▸ Exercise details
Which lines run from the line with "Context (config : NodeConfig)" through the line with "check_block_body config e b = Ok tt." in the entries below? Print them exactly, both ends included, and nothing more.

▸ Exercise input
——————

Inductive reachable : NodeRunner -> Prop :=
| reach_fresh now s s' :
    validate_hybrid_enforcement_genesis config (genesis e) = Ok tt ->
    loaded_node config e empty_storage now = Some s ->
    restore config e empty_storage s = (Done tt, s') -> reachable s'
| reach_restart s0 now s s' :
    reachable s0 -> validate_hybrid_enforcement_genesis config (genesis e) = Ok tt ->
    loaded_node config e (storage s0) now = Some s ->
    restore config e (storage s0) s = (Done tt, s') -> reachable s'
| reach_event s now fuel rounds ev :
    reachable s -> reachable (run_event config e fuel rounds ev (at_time now s)).2.
End reachability.
(* ===== verification/Acceptance.v ===== *)
(** * What block acceptance guarantees

    A block that fails a check leaves the node as it was; certified
    synchronisation adopts nothing uncertified; and the promotion of orphans,
    which can fail to terminate. *)
From S2P Require Import Prelude F64 Hybrid Types Concrete Crypto Ledger Consensus.
From S2P Require Import Policy Snapshots NodeState Branches Receipts SyncServe Service Votes.
From S2P Require Import Safety Durable Blocks.

Open Scope Z_scope.

Section acceptance.
Context `{Hashing} `{CryptoBackend}.
Context (config : NodeConfig) (e : ConsensusEngine) (fuel : nat).

(** The checks on the block alone. *)
Definition admissible (b : Block) : Prop :=
  check_block_seal b = Ok tt /\
  proposer_for_slot e (bh_slot (header b)) = Some (proposer_id (header b)) /\
  check_block_body config e b = Ok tt.

#[local] Instance result_unit_dec (r : result unit) : Decision (r = Ok tt).
Proof. destruct r as [[]|x]; [by left | by right]. Defined.
#[export] Instance admissible_dec b : Decision (admissible b).
Proof. unfold admissible. apply _. Defined.

(** The checks against the tip it extends. *)
Definition extends_tip (s : NodeRunner) (b : Block) (local_proposal : bool) : Prop :=
  validate_block_basic e b (tip_hash (ledger (chain s)))
    (service_gate config e s b local_proposal).2 (service_gate config e s b local_proposal).1
    (service_gating_threshold (flags config)) = Ok tt /\
  exists next, apply_block_clone (ledger (chain s)) b = Ok next.

Lemma unit_result (r : result unit) : r = Ok tt \/ exists x, r = Err x.
Proof. destruct r as [[]|x]; eauto. Qed.

Lemma accept_block_unfold s b local_proposal :
  known_block s (block_hash b) = None -> admissible b ->
  accept_block config e fuel b local_proposal s =
    if negb (parent_hash (header b) =? tip_hash (ledger (chain s)))
    then accept_competing_block config e fuel b s
    else
      (_ ← lift (validate_block_basic e b (tip_hash (ledger (chain s)))
                   (service_gate config e s b local_proposal).2
                   (service_gate config e s b local_proposal).1
                   (service_gating_threshold (flags config)));
       next ← lift (apply_block_clone (ledger (chain s)) b);
       if certified_head_only_active config s && negb (has_qc s (block_hash b))
       then accept_under_certified_head config e fuel b
       else accept_at_tip config e fuel next b local_proposal) s.
Proof.
  intros Hk (Hs & Hp & Hb). unfold accept_block. rewrite run_get, Hk, run_lift, Hs, Hp.
  simpl. rewrite run_bind. simpl. rewrite run_lift, Z.eqb_refl. simpl. rewrite run_lift, Hb.
  destruct (_ =? _); simpl; [|done].
  by destruct (service_gate config e s b local_proposal).
Qed.

(** C11: A block the node does not know yet and that fails any check (content
    hash, signature, the slot's proposer, transaction and topology roots,
    commitment, hybrid policy; and, extending the tip, the service gate,
    every transaction and the state root) is refused and leaves the node's
    state exactly as it was. *)
Theorem inadmissible_block_changes_nothing s b local_proposal :
  known_block s (block_hash b) = None ->
  ~ admissible b \/
    (parent_hash (header b) = tip_hash (ledger (chain s)) /\ ~ extends_tip s b local_proposal) ->
  (accept_block config e fuel b local_proposal s).2 = s /\
  forall a, (accept_block config e fuel b local_proposal s).1 <> Done a.
Proof.
  intros Hk Hbad. destruct (decide (admissible b)) as [Ha|Ha].
  - destruct Hbad as [?|[Hp Hx]]; [done|]. rewrite accept_block_unfold by done.
    rewrite (proj2 (Z.eqb_eq _ _) Hp). simpl. rewrite run_lift.
    destruct (unit_result (validate_block_basic e b (tip_hash (ledger (chain s)))
      (service_gate config e s b local_proposal).2 (service_gate config e s b local_proposal).1
      (service_gating_threshold (flags config)))) as [E|[x E]]; rewrite E; [|done].
    rewrite run_lift. destruct (apply_block_clone _ _) as [next|x] eqn:En; [|done].
    exfalso. apply Hx. split; [done|eauto].
  - clear Hbad. unfold accept_block. rewrite run_get, Hk, run_lift.
    destruct (unit_result (check_block_seal b)) as [Hs|[x Hs]]; rewrite Hs; [|done].
    rewrite run_bind. destruct (proposer_for_slot e _) as [p|] eqn:Hp; simpl; [|done].
    rewrite run_lift. destruct (Z.eqb_spec (proposer_id (header b)) p) as [<-|]; simpl; [|done].
    rewrite run_lift. destruct (unit_result (check_block_body config e b)) as [Hb|[x Hb]];
      rewrite Hb; [|done]. exfalso. by apply Ha.
Qed.

(** ** Orphans under a certified head

    A block on an uncertified tip, while a block below the tip is certified,
    is neither accepted nor a child of the certified head. *)
Definition stuck (s : NodeRunner) (b : Block) : Prop :=
  orphan_blocks (chain s) = [b] /\
  parent_hash (header b) = tip_hash (ledger (chain s)) /\
  known_block (with_chain (set_orphans (fun _ => [])) s) (block_hash b) = None /\
  admissible b /\ extends_tip s b false /\
  certified_head_only_active config s = true /\ has_qc s (block_hash b) = false /\
  exists head, current_certified_head s = Some head /\ extends_head head b = false.

Definition stuck_events : list string :=
  ["certified-head-descendant-buffered"%string; "orphan-rejected"%string].

Lemma stuck_log f s b : stuck s b -> stuck (with_log f s) b.
Proof. intros Hs. exact Hs. Qed.

Lemma stuck_head s b : stuck s b ->
  exists head, current_certified_head (with_chain (set_orphans (fun _ => [])) s) = Some head /\
    extends_head head b = false.
Proof.
  intros (_ & _ & _ & _ & _ & _ & _ & head & Hh & He). exists head. split; [|done]. revert Hh.
  unfold current_certified_head, highest_locked_qc_hash.
  change (blocks (chain (with_chain (set_orphans (fun _ => [])) s))) with (blocks (chain s)).
  destruct (find_first _ (reverse (blocks (chain s)))) as [x|] eqn:Ef; [|done]. simpl.
  apply find_first_some in Ef as [_ Hq]. unfold has_qc in Hq. apply bool_decide_eq_true in Hq as [qc Hq].
  change (quorum_certificates (votes (with_chain (set_orphans (fun _ => [])) s)))
    with (quorum_certificates (votes s)). by rewrite Hq.
Qed.

(** One round takes the orphan out and puts it back. *)
Lemma stuck_round rounds s b :
  stuck s b -> try_promote_orphans config e fuel (S rounds) s =
    try_promote_orphans config e fuel rounds (with_log (fun l => l ++ stuck_events) s).
Proof.
  intros Hst. pose proof (stuck_head s b Hst) as (head & Hhead & Hext).
  destruct Hst as (Ho & Hp & Hk & Ha & [Hb [next Hn]] & Hc & Hq & _).
  set (s1 := with_chain (set_orphans (fun _ => [])) s) in *.
  assert (Hacc : accept_block config e fuel b false s1 =
    (Done Orphan, with_log (fun l => l ++ ["certified-head-descendant-buffered"%string]) s)).
  { rewrite accept_block_unfold by done.
    change (ledger (chain s1)) with (ledger (chain s)). rewrite Hp, Z.eqb_refl. cbn [negb].
    change (service_gate config e s1 b false) with (service_gate config e s b false).
    rewrite run_lift, Hb, run_lift, Hn.
    change (certified_head_only_active config s1) with (certified_head_only_active config s).
    change (has_qc s1 (block_hash b)) with (has_qc s (block_hash b)). rewrite Hc, Hq. cbn [andb negb].
    unfold accept_under_certified_head. rewrite run_get, Hhead, Hext.
    change (is_orphan s1 b) with false. cbn [negb]. unfold push_orphan, log_event. run_updates.
    cbn. f_equal. unfold s1, with_log, with_chain, set_orphans. cbn. rewrite <- Ho.
    destruct s as [[????] ?????????]; cbn. done. }
  assert (Hpos : position (fun o => parent_hash (header o) =? tip_hash (ledger (chain s)))
    (orphan_blocks (chain s)) = Some 0%nat).
  { rewrite Ho. cbn. by rewrite Hp, Z.eqb_refl. }
  cbn [try_promote_orphans]. rewrite run_get, Hpos, Ho, run_bind.
  change (or_panic ([b] !! 0%nat) s) with (Done b, s). cbv beta iota.
  assert (Hdel : with_chain (set_orphans (delete 0%nat)) s = s1).
  { unfold s1, with_chain, set_orphans. by rewrite Ho. }

  rewrite run_modify, Hdel, run_bind. unfold try. rewrite Hacc. cbv beta iota.
  unfold log_event. rewrite run_modify. f_equal. unfold with_log. cbn. by rewrite <- app_assoc.
Qed.

(** C27: Promoting orphans need not end: with one valid orphan whose parent is
    the node's tip, while that tip is uncertified and a block below it is
    certified, every round takes the orphan out and puts it back, so no
    number of rounds finishes the loop, and the node hangs. *)
Theorem orphan_promotion_diverges s b rounds :
  stuck s b -> (try_promote_orphans config e fuel rounds s).1 = Halted OutOfFuel.
Proof.
  revert s. induction rounds as [|rounds IH]; intros s Hst.
  - destruct Hst as (Ho & Hp & _). cbn [try_promote_orphans]. rewrite run_get, Ho. cbn.
    by rewrite Hp, Z.eqb_refl.
  - rewrite (stuck_round rounds s b Hst). by apply IH, stuck_log.
Qed.

(** ** Certified synchronisation *)

(** A block with its header and a certificate that passed the checks. *)
Definition certified_entry (x : CertifiedBlockHeader * Block * QuorumCertificate) : Prop :=
  ch_block_hash x.1.1 = block_hash x.1.2 /\ ch_header x.1.1 = header x.1.2 /\
  qc_block_hash x.2 = block_hash x.1.2 /\ qc_checked e x.2.

Lemma check_certified_payload_ok l :
  check_certified_payload config e l = Ok tt -> Forall certified_entry l.
Proof.
  induction l as [|[[h b] qc] l IH]; cbn; [by constructor|].
  intros (u & Hh%ensure_ok & ([] & [Hqc Hq]%validate_qc_ok & Hl)%result_bind_ok)%result_bind_ok.
  constructor; [|by apply IH]. bool_to_prop. by split_and!.
Qed.

#[local] Instance same_chain_quiet c : Quiet (fun s => chain s = c).
Proof. by split. Qed.


(** ** Proposing *)

Lemma select_executable_applies st ts st' l :
  select_executable config st ts = (st', l) ->
  apply_transactions st l = (st', Ok tt) /\ l `sublist_of` ts /\
  Forall (fun t => validate_hybrid_transaction_policy config t = Ok tt) l.
Proof.
  revert st st' l. induction ts as [|t ts IH]; intros st st' l; cbn.
  { intros [= <- <-]. by split_and!. }
  destruct (validate_hybrid_transaction_policy config t) as [[]|x] eqn:Ep; cbn.
  2: { intros (? & ? & ?)%IH. split_and!; try done. by apply sublist_cons. }
  destruct (validate_tx st t ≫= _) as [st1|x] eqn:Ev; cbn.
  2: { intros (? & ? & ?)%IH. split_and!; try done. by apply sublist_cons. }
  destruct (select_executable config st1 ts) as [out k] eqn:Es. intros [= <- <-].
  destruct (IH _ _ _ Es) as (? & ? & ?). split_and!; [|by apply sublist_skip|by constructor].
  cbn. by rewrite Ev.
Qed.

(** C12: A block the node builds for a slot passes the node's own checks: it is
    sealed (hash and signature), carries the roots of its transactions and of
    its commitment, sits on the tip at the next height for that slot, holds
    only transactions of the pool that execute in order and satisfy the
    hybrid policy, and applying it succeeds and makes it the tip. *)
Theorem built_block_extends_tip (signs_for : ValidatorId -> Prop) s slot epoch b :
  CryptoLaws _ signs_for -> signs_for (node_id config) ->
  sign_block config (build_block config e s slot epoch) = Ok b ->
  check_block_seal b = Ok tt /\
  canonical_hash (CTransactions (transactions b)) = transactions_root (header b) /\
  topology_root_of (commitment b) = topology_root (header b) /\
  parent_hash (header b) = tip_hash (ledger (chain s)) /\
  block_number (header b) = wadd (height (ledger (chain s))) 1 /\
  bh_slot (header b) = slot /\ proposer_id (header b) = node_id config /\
  transactions b `sublist_of` select_transactions_for_block e s /\
  Forall (fun t => validate_hybrid_transaction_policy config t = Ok tt) (transactions b) /\
  exists l, apply_block_clone (ledger (chain s)) b = Ok l /\ tip_hash l = block_hash b /\
    height l = block_number (header b).
Proof.
  intros HL Hme. unfold sign_block, build_block.
  destruct (proposal_commitment config e s epoch) as [c rs].
  destruct (select_executable config _ _) as [sim l] eqn:Es.
  apply select_executable_applies in Es as (Ha & Hl & Hp).
  set (h := mkHeader _ _ _ _ _ _ _ _ _). intros (sg & Hsg & [= <-])%result_bind_ok.
  cbn [header transactions commitment block_hash block_signature] in *.
  split_and!; try done.
  - unfold check_block_seal, block_content_hash.
    cbn [header transactions commitment block_hash block_signature]. rewrite Z.eqb_refl. cbn.
    change (proposer_id h) with (node_id config). by rewrite (sign_verify _ _ _ Hme Hsg).
  - unfold apply_block_clone, apply_block. cbn [header transactions block_hash].
    rewrite Ha. change (state_root h) with (ledger_state_root sim). rewrite Z.eqb_refl. cbn [negb].
    eexists. by split_and!.
Qed.

(** ** Block numbers

    Nothing in [accept_block] relates a block's number to its parent's, and
    the repair of a segment slices the chain at a certified block's number. *)

(** A certified block whose number exceeds the chain's length makes the
    node panic: any segment that starts at the highest certificate, of a
    number past the number of local blocks but below the recorded height,
    reaches the out-of-range slice of the sync repair. *)
Lemma oversized_certified_number_panics s c qc :
  consensus_v2 (flags config) = true -> highest_local_qc s = Some qc ->
  Z.of_nat (length (blocks (chain s))) < qc_block_number qc < height (ledger (chain s)) ->
  base_height c = qc_block_number qc -> base_tip_hash c = qc_block_hash qc ->
  apply_chain_segment config e fuel c s = (Halted Panicked, s).
Proof.
  intros Hv Hq [Hlo Hhi] Hb Ht. unfold apply_chain_segment, sync_repair_base_for_segment.
  rewrite run_get, Hv, Hq, Hb, Ht, !Z.eqb_refl, (proj2 (Z.ltb_lt _ _) Hhi). cbn [negb andb].
  destruct (Nat.ltb_spec (length (blocks (chain s))) (Z.to_nat (qc_block_number qc))); [done|lia].
Qed.
End acceptance.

——————

▸ Completed exercise
Context (config : NodeConfig) (e : ConsensusEngine) (fuel : nat).

(** The checks on the block alone. *)
Definition admissible (b : Block) : Prop :=
  check_block_seal b = Ok tt /\
  proposer_for_slot e (bh_slot (header b)) = Some (proposer_id (header b)) /\
  check_block_body config e b = Ok tt.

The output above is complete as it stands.